━━━━━ Provided information

Lemma bfs_inv_initial db center max_depth :
  0 ≤ max_depth → bfs_inv db center max_depth (initial_state center).
Proof.
  intros Hd. split_and!; simpl.
  - by right.
  - split; [intros e []%elem_of_nil | done].
  - intros x k [= -> ->]%list_elem_of_singleton. split; [constructor | done].
  - intros x n []%elem_of_nil.
  - intros x n y []%elem_of_nil.
Qed.

(** The state the loop ends in when the foreign keys hold and the depth
    limit is not negative. *)
Lemma traverse_bfs_invariant db center max_depth max_papers net :
  foreign_keys_hold db → 0 ≤ max_depth →
  traverse db center max_depth max_papers = Some (Return net) →
  ∃ s, ids_inv s ∧ keys_inv s ∧ closure_inv db max_depth s ∧ bfs_inv db center max_depth s
       ∧ loop_cond max_papers s = false ∧ net = network_args center max_depth s.
Proof.
  intros Hfk Hd Hr.
  apply (traverse_invariant
           (λ s, ids_inv s ∧ keys_inv s ∧ closure_inv db max_depth s
                 ∧ bfs_inv db center max_depth s)) in Hr
    as (s & (? & ? & ? & ?) & ? & ?); [eauto 10| |].
  - intros paper Hrow. split_and!.
    + constructor.
    + split; [intros k []%elem_of_nil | constructor].
    + by eapply closure_inv_initial.
    + by apply bfs_inv_initial.
  - intros s s' (? & ? & ? & ?) _ Hstep.
    split_and!; eauto using ids_inv_step, keys_inv_step, closure_inv_step, bfs_inv_step.
Qed.
(** * Token creation service: submission pipeline and instruction encoding

    A shallow embedding of the token-creation code of the repository
    (the pump.fun [TokenService], its HTTP route, and the LaunchLab
    [createBonkTokenTx] path) together with the properties that the
    specification states about it.

    Layout of the development:
    - [Js]        JavaScript values used by the code: UTF-16 strings,
                  numbers, thrown values;
    - [Buf]       the part of Node's [Buffer] API used by the encoder;
    - [Chain]     keys, transactions, the RPC / relay / storage / database
                  boundary (events and the environment answering them),
                  and the monad of exceptions and traces;
    - [Pumpfun]   [TokenService] (tokenService.ts);
    - [Launchlab] [createBonkTokenTx] and its helpers;
    - [Router]    the [POST /pumpfun/create-token] handler;
    - [Observe]   how traces are read, [Samples] concrete inputs;
    - then the lemmas and theorems. *)

From Stdlib Require Import ZArith String Ascii Bool Lia QArith Qround Arith List.
Import ListNotations.
Local Open Scope Z_scope.

(* ================================================================== *)
(** ** JavaScript values *)
(* ================================================================== *)

Module Js.

(** A JavaScript string is a sequence of UTF-16 code units; [s.length]
    counts code units. *)
Definition JsString := list Z.

Definition is_ascii (c : Z) : Prop := 0 <= c < 128.

(** String literals of the source are ASCII. *)
Definition lit (s : string) : JsString :=
  map (fun a => Z.of_nat (nat_of_ascii a)) (list_ascii_of_string s).

(** Truthiness of a string: only the empty string is falsy. *)
Definition truthy (s : JsString) : bool :=
  match s with [] => false | _ :: _ => true end.

(** Truthiness of an optional string field ([undefined] is falsy). *)
Definition truthy_opt (s : option JsString) : bool :=
  match s with Some u => truthy u | None => false end.

(** [s || d] on an optional string field. *)
Definition or_default (s : option JsString) (d : JsString) : JsString :=
  match s with
  | Some u => if truthy u then u else d
  | None => d
  end.

Fixpoint starts_with (p s : JsString) : bool :=
  match p, s with
  | [], _ => true
  | a :: p', b :: s' => (a =? b) && starts_with p' s'
  | _ :: _, [] => false
  end.

(** The regular expression [/^(https?:\/\/)/]. *)
Definition urlPattern_test (s : JsString) : bool :=
  starts_with (lit "http://") s || starts_with (lit "https://") s.

(** JavaScript numbers, as far as the validation code observes them:
    finite doubles are rationals, and comparisons on them are exact. *)
Inductive JsNumber :=
| NaN
| Infinity (negative : bool)
| Finite (q : Q).

Definition num_truthy (n : JsNumber) : bool :=
  match n with
  | NaN => false
  | Infinity _ => true
  | Finite q => negb (Qeq_bool q 0)
  end.

Definition isNaN (n : JsNumber) : bool :=
  match n with NaN => true | _ => false end.

(** [n <= k], [n < k] and [n > k] for an integer constant [k]; every
    comparison with NaN is false. *)
Definition num_le (n : JsNumber) (k : Z) : bool :=
  match n with
  | NaN => false
  | Infinity neg => neg
  | Finite q => Qle_bool q (inject_Z k)
  end.

Definition num_gt (n : JsNumber) (k : Z) : bool :=
  match n with
  | NaN => false
  | Infinity neg => negb neg
  | Finite q => negb (Qle_bool q (inject_Z k))
  end.

Definition num_lt (n : JsNumber) (k : Z) : bool :=
  match n with
  | NaN => false
  | Infinity neg => neg
  | Finite q => negb (Qle_bool (inject_Z k) q)
  end.

Definition MAX_SAFE_INTEGER : Z := 2 ^ 53 - 1.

━━━━━━━━━━

- [Task to carry out]
Above this instruction are the records; retype exactly the lines from the one containing "Definition or_default (s" up to and including the one containing "Definition num_gt (n".

- [Task solution]
Definition or_default (s : option JsString) (d : JsString) : JsString :=
  match s with
  | Some u => if truthy u then u else d
  | None => d
  end.

Fixpoint starts_with (p s : JsString) : bool :=
  match p, s with
  | [], _ => true
  | a :: p', b :: s' => (a =? b) && starts_with p' s'
  | _ :: _, [] => false
  end.

(** The regular expression [/^(https?:\/\/)/]. *)
Definition urlPattern_test (s : JsString) : bool :=
  starts_with (lit "http://") s || starts_with (lit "https://") s.

(** JavaScript numbers, as far as the validation code observes them:
    finite doubles are rationals, and comparisons on them are exact. *)
Inductive JsNumber :=
| NaN
| Infinity (negative : bool)
| Finite (q : Q).

Definition num_truthy (n : JsNumber) : bool :=
  match n with
  | NaN => false
  | Infinity _ => true
  | Finite q => negb (Qeq_bool q 0)
  end.

Definition isNaN (n : JsNumber) : bool :=
  match n with NaN => true | _ => false end.

(** [n <= k], [n < k] and [n > k] for an integer constant [k]; every
    comparison with NaN is false. *)
Definition num_le (n : JsNumber) (k : Z) : bool :=
  match n with
  | NaN => false
  | Infinity neg => neg
  | Finite q => Qle_bool q (inject_Z k)
  end.

Definition num_gt (n : JsNumber) (k : Z) : bool :=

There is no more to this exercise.